El jefe de Estado Ivan Gašparovič se ha opuesto a firmar la polémica enmienda de ley, según la cual los ciudadanos están obligados a informar a la Policía sobre cada viaje al extranjero en el que pretendan permanecer por más de 90 días, y la ha enviado de vuelta a debate parlamentario.
Gašparovič ha dicho que no esta de acuerdo con el postulado de dicha ley y propone que la frase “está obligado a informar“ sea suprimida del texto de la misma. “A pesar de ello, entiendo que la ley, al pretender que los ciudadanos informen a las autoridades competentes sobre su paradero en el extranjero, lo que busca es que el Estado pueda proteger mejor a sus nacionales, sobre todo, en tiempos en los que ha aumentado el tráfico de seres humanos y el secuestro de personas“ aclaró el presidente.
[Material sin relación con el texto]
(* ===== verification/ElabProps.v ===== *)
(** * What the operators compute

    The operators of [Elab] on plain values (no unsized-fill marker, which is
    what the constant folder passes): arithmetic, comparison and shifts are
    integer arithmetic on the operands' common interpretation, reduced to the
    result width, and an unknown operand gives an unknown result; extension
    and the conversions to machine integers are exact. *)

From Stdlib Require Import ZArith Lia Ascii String.
From stdpp Require Import base list strings.
From S2P Require Import Prelude Elab ElabFacts.

(** ** Reading and building whole values *)

(** A value without the unsized-fill marker. *)
Definition plain (v : Value) : Prop := fill v = None.

(** The integer of a value read with signedness [s], if every bit is known. *)
Definition val_of (s : bool) (v : Value) : option Z :=
  if is_unknown v then None else Some (interp s (bits v)).

(** The value of an integer at a width. *)
Definition of_Z (w : nat) (s : bool) (z : Z) : Value := from_bits (bits_of w z) s.

(** The one-bit value of a truth value. *)
Definition truth (b : bool) : Value := from_bits [bit_of b] false.

Lemma is_unknown_iff v : is_unknown v = false <-> known (bits v).
Proof. apply known_iff. Qed.

Lemma first_is_one_spec v : elab.first_is_one v = match bits v with [] => false | b :: _ => is_one b end.
Proof. unfold elab.first_is_one. destruct (bits v) as [|[] l]; done. Qed.

Lemma of_Z_mod w s z z' :
  z mod 2 ^ Z.of_nat w = z' mod 2 ^ Z.of_nat w -> of_Z w s z = of_Z w s z'.
Proof. intros. unfold of_Z. f_equal. by apply bits_of_mod. Qed.

Lemma plain_value_eq v : plain v -> v = from_bits (bits v) (signed v).
Proof. destruct v; unfold plain; simpl. by intros ->. Qed.

Lemma known_of_Z v s : plain v -> known (bits v) -> v = of_Z (width v) (signed v) (interp s (bits v)).
Proof. intros Hp Hk. unfold of_Z, width. rewrite bits_of_interp by done. by apply plain_value_eq. Qed.

(** Bit [i] of a machine word. *)
Lemma u64_bit_spec v i : (i < 64)%nat -> u64_bit v i = Z.testbit v (Z.of_nat i).
Proof.
  intros Hi. unfold u64_bit, wrap_u. rewrite Z.shiftl_1_l.
  rewrite (Z.mod_small (2 ^ Z.of_nat i)) by (split; [lia|apply Z.pow_lt_mono_r; lia]).
  destruct (Z.testbit v (Z.of_nat i)) eqn:E.
  - apply negb_true_iff, Z.eqb_neq. intros H.
    apply (f_equal (fun z => Z.testbit z (Z.of_nat i))) in H.
    rewrite Z.land_spec, E, Z.pow2_bits_true, Z.bits_0 in H by lia. done.
  - apply negb_false_iff, Z.eqb_eq. apply Z.bits_inj'. intros n Hn.
    rewrite Z.land_spec, Z.pow2_bits_eqb, Z.bits_0 by lia.
    destruct (Z.eqb_spec (Z.of_nat i) n) as [<-|]; [by rewrite E|by rewrite andb_false_r].
Qed.

Lemma bits_of_rev_seq w z : bits_of w z = rev (map (fun i => bit_of (Z.testbit z (Z.of_nat i))) (seq 0 w)).
Proof.
  induction w as [|w IH]; [done|]. rewrite seq_S, map_app, rev_app_distr. simpl. by rewrite <- IH.
Qed.

Lemma from_u64_spec v w s : 0 <= v < 2 ^ 64 -> from_u64 v w s = of_Z w s v.
Proof.
  intros Hv. unfold from_u64, of_Z, from_bits. f_equal. rewrite bits_of_rev_seq. f_equal.
  apply map_ext. intros i. f_equal. destruct (Nat.ltb_spec i 64) as [Hi|Hi]; simpl.
  - apply u64_bit_spec; lia.
  - symmetry. apply (Z.bits_above_log2 v); [lia|].
    destruct (decide (v = 0)) as [->|]; [simpl; lia|].
    apply Z.log2_lt_pow2; [lia|].
    assert (2 ^ 64 <= 2 ^ Z.of_nat i) by (apply Z.pow_le_mono_r; lia). lia.
Qed.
La mencionada frase había sido introducida en la enmienda de ley por recomendación de la cartera de Interior, que justificó esa decisión alegando que la ley vigente hasta ahora no imponía tal obligación y, por eso, se hacía necesario aňadirla.
La aprobación de la moción de ley en el seno del Parlamento generó numerosas críticas contra el Gobierno y, en particular, contra el Ministerio del Interior. El jefe de esa cartera ministerial, Robert Kalinak, se defendía afirmando que los argumentos de los diputados de la oposición eran pura demagogia política.
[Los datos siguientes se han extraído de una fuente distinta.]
(* ===== verification/Ir.v ===== *)
(** * The expression IR of the simulator

    Constants ([src/sim/ir/constants.rs]) and the packed-value expressions of
    [src/sim/ir/expressions.rs] that the optimisation passes inspect.  The
    remaining expression kinds are [Other]: a tag with the subexpressions the
    passes walk, which the rewrites at a node leave alone.

    A [u32] width and a [usize] are natural numbers, a limb is the [Z] of a
    [u64].  A real payload is an IEEE 754 double in the Standard Library's
    specification format. *)

From Stdlib Require Import ZArith Lia Ascii String SpecFloat.
From stdpp Require Import base list strings.
From S2P Require Import Prelude Elab.

(** ** Real numbers *)

Definition f64 : Type := spec_float.

Definition f64_add : f64 -> f64 -> f64 := SFadd 53 1024.
Definition f64_sub : f64 -> f64 -> f64 := SFsub 53 1024.
Definition f64_mul : f64 -> f64 -> f64 := SFmul 53 1024.
Definition f64_div : f64 -> f64 -> f64 := SFdiv 53 1024.
Definition f64_neg : f64 -> f64 := SFopp.

(** [v != 0.0]: a NaN is different from zero. *)
Definition f64_nonzero (x : f64) : bool :=
  match x with S754_zero _ => false | _ => true end.

Definition f64_of_Z (z : Z) : f64 := binary_normalize 53 1024 z 0 false.

(** [x % y]: the exact remainder with the sign of [x]. *)
Definition f64_rem (x y : f64) : f64 :=
  match x, y with
  | S754_nan, _ | _, S754_nan | S754_infinity _, _ | _, S754_zero _ => S754_nan
  | S754_zero s, _ => S754_zero s
  | S754_finite s m e, S754_infinity _ => S754_finite s m e
  | S754_finite s m e, S754_finite _ n d =>
      let k := Z.min e d in
      let r := (Zpos m * 2 ^ (e - k)) mod (Zpos n * 2 ^ (d - k)) in
      binary_normalize 53 1024 (if s then - r else r) k s
  end.

(** [(r as f32) as f64] *)
Definition f64_through_f32 (x : f64) : f64 :=
  match x with
  | S754_finite s m e => binary_normalize 24 128 (if s then Zneg m else Zpos m) e s
  | _ => x
  end.

(** [Value::to_real] of [src/core/elab.rs]. *)
Definition to_real (v : Value) : f64 :=
  let zero := S754_zero false in
  let one := f64_of_Z 1 in
  let two := f64_of_Z 2 in
  let negative := signed v && bool_decide (head (bits v) = Some Bit.One) in
  if negb negative then
    fold_left (fun value bit => f64_add (f64_mul value two) (if is_one bit then one else zero))
      (bits v) zero
  else
    let '(magnitude, _, _) := fold_left (fun '(magnitude, weight, carry) bit =>
      let inverted := negb (is_one bit) in
      let sum := xorb inverted carry in
      (if sum then f64_add magnitude weight else magnitude,
       f64_mul weight two,
       inverted && carry)) (rev (bits v)) (zero, one, true) in
    f64_neg magnitude.

(** ** Constants *)

Record IrConst := mkConst {
  c_bits : list Z;
  c_x : list Z;
  c_z : list Z;
  c_width : nat;
  c_signed : bool;
  c_real : option f64;
  c_fill : option Z;
}.

Definition div_ceil (n d : nat) : nat := ((n + (d - 1)) / d)%nat.

Definition u64_max : Z := 2 ^ 64 - 1.

(** [(1u64 << (width % 64)) - 1] *)
Definition tail_mask (width : nat) : Z := wrap_u 64 (Z.shiftl 1 (Z.of_nat (width mod 64))) - 1.

(** [if let Some(last) = limbs.last_mut() { *last &= mask }] *)
Definition mask_last (limbs : list Z) (mask : Z) : list Z :=
  match last limbs with
  | Some l => <[(length limbs - 1)%nat := Z.land l mask]> limbs
  | None => limbs
  end.

Definition integral_default (width : nat) (two_state : bool) : IrConst :=
  let limbs := div_ceil width 64 in
  let x := replicate limbs (if two_state then 0 else u64_max) in
  let x := if (width mod 64 =? 0)%nat then x else mask_last x (tail_mask width) in
  mkConst (replicate limbs 0) x (replicate limbs 0) width false None None.

Record IrValidationError := mkError { err_path : string; err_detail : string }.

Inductive validated (A : Type) : Type :=
  | Valid (a : A)
  | Invalid (e : IrValidationError).
Arguments Valid {A} a.
Arguments Invalid {A} e.

Definition limb (l : list Z) (i : nat) : Z := nth i l 0.

(** The first plane with too many limbs. *)
Fixpoint too_many_limbs (limbs : nat) (planes : list (string * list Z)) : option IrValidationError :=
  match planes with
  | [] => None
  | (name, values) :: rest =>
      if (limbs <? length values)%nat
      then Some (mkError (cat ["const."%string; name])
             (cat [dec (Z.of_nat (length values)); " limbs exceed the "; dec (Z.of_nat limbs); "-limb width"]%string))
      else too_many_limbs limbs rest
  end.

(** The first plane with a bit outside the declared width. *)
Fixpoint outside_width (limbs : nat) (outside : Z) (planes : list (string * list Z)) : option IrValidationError :=
  match planes with
  | [] => None
  | (name, values) :: rest =>
      if negb (Z.land (limb values (limbs - 1)) outside =? 0)
      then Some (mkError (cat ["const."%string; name]) "high limb contains bits outside the declared width")
      else outside_width limbs outside rest
  end.

Definition packed (bits x z : list Z) (width : nat) (signed : bool) (fill : option Z) : validated IrConst :=
  if (width =? 0)%nat then Invalid (mkError "const.width" "packed width must be nonzero")
  else if match fill with Some f => 3 <? f | None => false end
  then Invalid (mkError "const.fill" "fill marker must be in 0..=3")
  else
    let limbs := div_ceil width 64 in
    let planes := [("bits", bits); ("x", x); ("z", z)]%string in
    match too_many_limbs limbs planes with
    | Some e => Invalid e
    | None =>
        if existsb (fun i => negb (Z.land (limb x i) (limb z i) =? 0)) (seq 0 limbs)
        then Invalid (mkError "const.x" "X and Z masks overlap")
        else
          match (if (width mod 64 =? 0)%nat then None
                 else outside_width limbs (u64_max - tail_mask width) planes) with
          | Some e => Invalid e
          | None => Valid (mkConst bits x z width signed None fill)
          end
    end.

Definition real_const (value : f64) : IrConst := mkConst [] [] [] 0 false (Some value) None.

(** ** Expressions *)

Inductive IrBinOp : Type :=
  | Add | Sub | Mul | Div | Mod | Pow
  | BitAnd | BitOr | BitXor | BitXNor
  | LogAnd | LogOr
  | OpEq | Neq | CaseEq | CaseNeq | WildEq | WildNeq
  | OpLt | Le | OpGt | Ge
  | Shl | Shr | Ashl | Ashr
  | LogImpl | LogEquiv
  | IndexEq | IndexLt.

Inductive IrUnOp : Type :=
  | Neg | LogNot | BitNeg | RedAnd | RedNand | RedOr | RedNor | RedXor | RedXNor.

Inductive IrRealBinOp : Type := RAdd | RSub | RMul | RDiv | RMod | RPow.
Inductive IrRealUnOp : Type := RNeg.

Record IrLeafMerge := mkLeafMerge { lm_default : IrConst; lm_starts : IrConst }.

Inductive IrExpr : Type :=
  | mkExpr (kind : IrExprKind) (width : nat) (signed : bool) (fill : option Z)
with IrExprKind : Type :=
  | Const (c : IrConst)
  | Fill (f : Z)
  | Bin (op : IrBinOp) (a b : IrExpr)
  | Un (op : IrUnOp) (a : IrExpr)
  | Predicate (clauses : list IrExpr)
  | Mux (sel a b : IrExpr)
  | ArrayMux (sel a b : IrExpr) (element_default : IrConst)
  | StructMux (sel a b : IrExpr) (leaves : IrLeafMerge)
  | Concat (parts : list IrExpr)
  | Replicate (count : Z) (parts : list IrExpr)
  | PartSel (base : IrExpr) (left right : Z)
  | IdxPartSel (base base_idx width_expr : IrExpr) (neg : bool)
  | CastToReal (a : IrExpr) (shortreal : bool)
  | CastToPacked (a : IrExpr)
  | Resize (a : IrExpr)
  | Convert (a : IrExpr)
  | ToTwoState (a : IrExpr)
  | RealBin (op : IrRealBinOp) (a b : IrExpr)
  | RealUn (op : IrRealUnOp) (a : IrExpr)
  | Clog2 (a : IrExpr)
  | Other (tag : nat) (children : list IrExpr).

Definition e_kind (e : IrExpr) : IrExprKind := let '(mkExpr k _ _ _) := e in k.
Definition e_width (e : IrExpr) : nat := let '(mkExpr _ w _ _) := e in w.
Definition e_signed (e : IrExpr) : bool := let '(mkExpr _ _ s _) := e in s.
Definition e_fill (e : IrExpr) : option Z := let '(mkExpr _ _ _ f) := e in f.

(** The subexpressions of a node, in the order the walkers visit them, and the
    node with its subexpressions replaced. *)
Definition kind_map (f : IrExpr -> IrExpr) (k : IrExprKind) : IrExprKind :=
  match k with
  | Const c => Const c
  | Fill v => Fill v
  | Bin op a b => Bin op (f a) (f b)
  | Un op a => Un op (f a)
  | Predicate clauses => Predicate (map f clauses)
  | Mux sel a b => Mux (f sel) (f a) (f b)
  | ArrayMux sel a b d => ArrayMux (f sel) (f a) (f b) d
  | StructMux sel a b l => StructMux (f sel) (f a) (f b) l
  | Concat parts => Concat (map f parts)
  | Replicate n parts => Replicate n (map f parts)
  | PartSel base l r => PartSel (f base) l r
  | IdxPartSel base idx w neg => IdxPartSel (f base) (f idx) (f w) neg
  | CastToReal a s => CastToReal (f a) s
  | CastToPacked a => CastToPacked (f a)
  | Resize a => Resize (f a)
  | Convert a => Convert (f a)
  | ToTwoState a => ToTwoState (f a)
  | RealBin op a b => RealBin op (f a) (f b)
  | RealUn op a => RealUn op (f a)
  | Clog2 a => Clog2 (f a)
  | Other t children => Other t (map f children)
  end.

Definition map_children (f : IrExpr -> IrExpr) (e : IrExpr) : IrExpr :=
  let '(mkExpr k w s fl) := e in mkExpr (kind_map f k) w s fl.

Definition kind_children (k : IrExprKind) : list IrExpr :=
  match k with
  | Const _ | Fill _ => []
  | Bin _ a b | RealBin _ a b => [a; b]
  | Un _ a | PartSel a _ _ | CastToReal a _ | CastToPacked a | Resize a | Convert a | ToTwoState a
  | RealUn _ a | Clog2 a => [a]
  | Mux sel a b | ArrayMux sel a b _ | StructMux sel a b _ => [sel; a; b]
  | IdxPartSel base idx w _ => [base; idx; w]
  | Predicate l | Concat l | Replicate _ l | Other _ l => l
  end.

Definition children (e : IrExpr) : list IrExpr := kind_children (e_kind e).

(** Structural induction through the lists of subexpressions. *)
Section Induction.
Context (P : IrExpr -> Prop).
Hypothesis step : forall e, Forall P (children e) -> P e.

Fixpoint IrExpr_children_ind (e : IrExpr) : P e :=
  let all := fix all (l : list IrExpr) : Forall P l :=
    match l with
    | [] => @List.Forall_nil IrExpr P
    | x :: l' => @List.Forall_cons IrExpr P x l' (IrExpr_children_ind x) (all l')
    end in
  let none := @List.Forall_nil IrExpr P in
  let one a (ha : P a) := @List.Forall_cons IrExpr P a [] ha none in
  let two a b (ha : P a) hb := @List.Forall_cons IrExpr P a [b] ha (one b hb) in
  let three a b c (ha : P a) hb hc := @List.Forall_cons IrExpr P a [b; c] ha (two b c hb hc) in
  step e (match e as e' return Forall P (children e') with
          | mkExpr k w s fl =>
              match k as k' return Forall P (kind_children k') with
              | Const _ | Fill _ => none
              | Bin _ a b | RealBin _ a b => two a b (IrExpr_children_ind a) (IrExpr_children_ind b)
              | Un _ a | PartSel a _ _ | CastToReal a _ | CastToPacked a | Resize a | Convert a
              | ToTwoState a | RealUn _ a | Clog2 a => one a (IrExpr_children_ind a)
              | Mux x a b | ArrayMux x a b _ | StructMux x a b _ | IdxPartSel x a b _ =>
                  three x a b (IrExpr_children_ind x) (IrExpr_children_ind a) (IrExpr_children_ind b)
              | Predicate l | Concat l | Replicate _ l | Other _ l => all l
              end
          end).

End Induction.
“Culpar a este Gobierno y a la cartera de Interior de querer controlar, prohibir o imponer restricciones a la gente es pura demagogia política y no hace más que demostrar el poco conocimiento que tienen, sobre todo, los diputados del partido Libertad y Solidaridad, de las leyes eslovacas y de las normativas comunitarias“, aňadió Kalinak.